Studentati, Pnrr e sfratto generazionale: il futuro dei giovani con la data di scadenza

Presentata come soluzione per i problemi degli studenti fuori sede e riqualificazione green di un’area abbandonata, il nuovo edificio di Strada dei Mercati, a Parma, realizzato con i fondi del PNRR, ospiterà lo studentato a prezzi calmierati per soli dodici anni. Successivamente rientrerà nella piena disponibilità delle holding, che si ritroveranno un asset finanziario, avendo beneficiato di sgravi fiscali, pratiche costruttive semplificate, cambio di destinazione d’uso senza variante urbanistica e forti sconti degli oneri di urbanizzazione.

di Nicola Bolzoni

Strada dei Mercati, a Parma, ha perso la propria fisionomia grazie al recupero di un luogo che, fino a qualche decennio fa, era il deposito della storica ditta Lampogas, che distribuiva GPL. Al suo skyline si è aggiunto un edificio imponente che per dodici anni, sicuramente, ospiterà uno studentato da 450 posti. Tirato su in pochissimo tempo, grazie ai fondi del PNRR, l’edificio avrà una “vocazione particolarmente green”, con impatto CO2 praticamente nullo e produzione di energia da pannelli fotovoltaici; inoltre, il gestore della mobilità urbana implementerà la dotazione di mezzi elettrici per gli studenti che troveranno ospitalità in questa struttura.

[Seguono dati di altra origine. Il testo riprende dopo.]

Lemma at_rest_step s s' k r : inv s → step s s' → at_rest s k r →
  at_rest s' k r ∧ ∃ new, published s' = (new ++ published s)%list ∧ k ∉ new.
Proof.
  intros [Hk _] Hs (Hr & He & Hh).
  destruct Hs as [? e Hn Hp|? i w now skip ok t' w' Hw _ Hp|? i w e rest now answer ok t' w' Hw Hhand Hp|? i w Hw]; unfold at_rest; cbn [rows published].
  - split; [|exists []; set_solver]. split_and!; [rewrite lookup_insert_ne; congruence|done|done].
  - apply poll_claim_spec in Hp as (-> & _ & Hes); [|done].
    assert (k ∉ map ID (hand w')) as Hne.
    { intros (e & -> & [Hke Hel]%Hes)%list_elem_of_fmap. rewrite Hr in Hke. simplify_eq. by rewrite He in Hel. }
    split; [|exists []; set_solver]. rewrite mark_processing_lookup, decide_False, hands_insert by done. split_and!; [done|done|].
    intros [?|?]%(elem_of_hands_insert _ _ _ _ _ (hands_lookup _ _ _ Hw)); done.
  - apply (poll_next_spec _ _ _ _ _ _ _ _ _ Hhand) in Hp as (Hrest & Ht). apply hands_lookup in Hw.
    assert (k ∉ map ID (hand w)) as Hne.
    { intros Hin. apply Hh. rewrite (concat_hands _ _ _ Hw). apply elem_of_app. by left. }
    rewrite Hhand in Hne, Hw. apply not_elem_of_cons in Hne as [Hne Hne'].
    split; [|exists [ID e]; split; [done|by rewrite list_elem_of_singleton]]. rewrite hands_insert, Hrest. split_and!; [|done|].
    + destruct Ht as [->|(f & -> & _)]; [done|by rewrite lookup_alter_ne].
    + intros [?|?]%(elem_of_hands_insert _ _ _ _ _ Hw); done.
  - split; [|exists []; set_solver]. rewrite hands_insert. split_and!; [done|done|].
    intros [?|?]%(elem_of_hands_insert _ _ _ _ _ (hands_lookup _ _ _ Hw)); [set_solver|done].
Qed.

Lemma at_rest_forever s s' k r : rtc step s s' → inv s → at_rest s k r →
  at_rest s' k r ∧ ∃ new, published s' = (new ++ published s)%list ∧ k ∉ new.
Proof.
  induction 1 as [s|s s1 s2 Hs _ IH]; intros Hi Hr; [split; [done|exists []; set_solver]|].
  destruct (at_rest_step _ _ _ _ Hi Hs Hr) as [Hr1 (new & E & Hn)]. destruct (IH (worker_step_inv _ _ Hs Hi) Hr1) as [Hr2 (new' & E' & Hn')].
  split; [done|]. exists (new' ++ new)%list. rewrite E', E, app_assoc. split; [done|set_solver].
Qed.
(** Source and time of a row never change, nor does a closed row. *)
Definition evolves (t t' : inbox) : Prop :=
  ∀ k r', t' !! k = Some r' → ∃ r, t !! k = Some r ∧ source_id r' = source_id r ∧ created_at r' = created_at r ∧
    (open (status r) = false → r' = r).
Lemma evolves_precedes t t' k k' : evolves t t' → precedes t k k' → precedes t' k k'.
Proof. intros He Hp r r' (r0 & ? & -> & -> & _)%He (r1 & ? & -> & -> & _)%He. by apply Hp. Qed.
Lemma StronglySorted_impl {A} (P Q : A → A → Prop) l : (∀ x y, P x y → Q x y) → StronglySorted P l → StronglySorted Q l.
Proof. intros Hpq. induction 1 as [|x l _ IH Hf]; constructor; [done|]. eapply Forall_impl; [exact Hf|auto]. Qed.

Lemma claim_evolves skip t : evolves t (claim skip t).1.
Proof.
  intros k r' Hk. destruct (claim_lookup skip t k) as [(r & E & Hr & Ha & _)|[E _]]; rewrite E in Hk; simplify_eq; [|by eauto].
  exists r. split_and!; [done..|]. intros Ho. unfold available in Ha. by destruct (status r).
Qed.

L’intervento di “riqualificazione” si inserisce all’interno di un progetto di “rigenerazione urbana” della comunità del Pablo Golese, che parte da un’area da tempo in stato di abbandono restituendola alla città; inoltre, come dichiarato dal Comune, il progetto pone attenzione alla “comunità giovanile”, in quanto in linea con Parma Capitale Europea dei Giovani 2027: un’operazione a favore delle nuove generazioni, che risponde alle linee guida sulla “Valutazione di Impatto Generazionale” approvate dalla Giunta.  

La realtà, però, è ben più prosaica. I dodici anni previsti dal bando PNRR passano in fretta e sono un tempo abbastanza stretto se pensiamo ai benefici strutturali che l’investimento dovrebbe produrre a favore delle generazioni future e del Pablo Golese. Questi studentati si trasformeranno in un guadagno facile e immediato per le holding della finanza immobiliare, che consiste nella ricapitalizzazione a costo zero dei loro patrimoni societari. Lo stesso vale anche per i proprietari privati che accedono ai fondi del PNRR. Il tempo stabilito per i prezzi calmierati è di dodici anni (prezzo ridotto del 15% sul valore di mercato degli affitti e il 30% dei posti riservato a studenti in convenzione), dopodiché l’edificio rientrerà nelle piene disponibilità delle holding, che potranno farne quello che vorranno, dopo avere ampiamente beneficiato di sgravi fiscali, pratiche costruttive semplificate, cambio di destinazione d’uso dei fabbricati senza variante urbanistica e forti sconti degli oneri di urbanizzazione: una vera e propria autostrada a otto corsie dal punto di vista della facilitazione, che nemmeno le emergenze abitative più estreme hanno mai visto.

Le parole chiave per vendere bene l’operazione speculativa, che sembra risolvere tutti i problemi degli studenti fuori sede, sono le solite: riqualificazione, rigenerazione urbana, impatto generazionale, restituzione alla comunità, domotica, smart-city, il tutto condito dalla solita melassa green, che non deve mai mancare. Dopo dodici anni, il privato si ritroverà proprietario di un immobile modernissimo e rivalutato, con un taglio consistente degli oneri di urbanizzazione che servirebbero a migliorare i servizi pubblici del territorio: scuole, spazi di salute e socializzazione, aree verdi, biblioteche, strade, parchi e piste ciclabili, ovvero opere pubbliche di cui il Pablo Golese avrebbe bisogno ma che non vedrà mai. La promessa della rigenerazione urbana a tempo determinato si consuma in questo scarto temporale. Se per la finanza immobiliare tutto questo costituirà un importante asset finanziario, che andrà a consolidare il proprio patrimonio per i decenni a venire, alle giovani generazioni spetterà un misero orizzonte temporale di soli dodici anni. Una speculazione travestita da opportunità giocata sulla pelle dei giovani, che si trasforma in uno sfratto generazionale.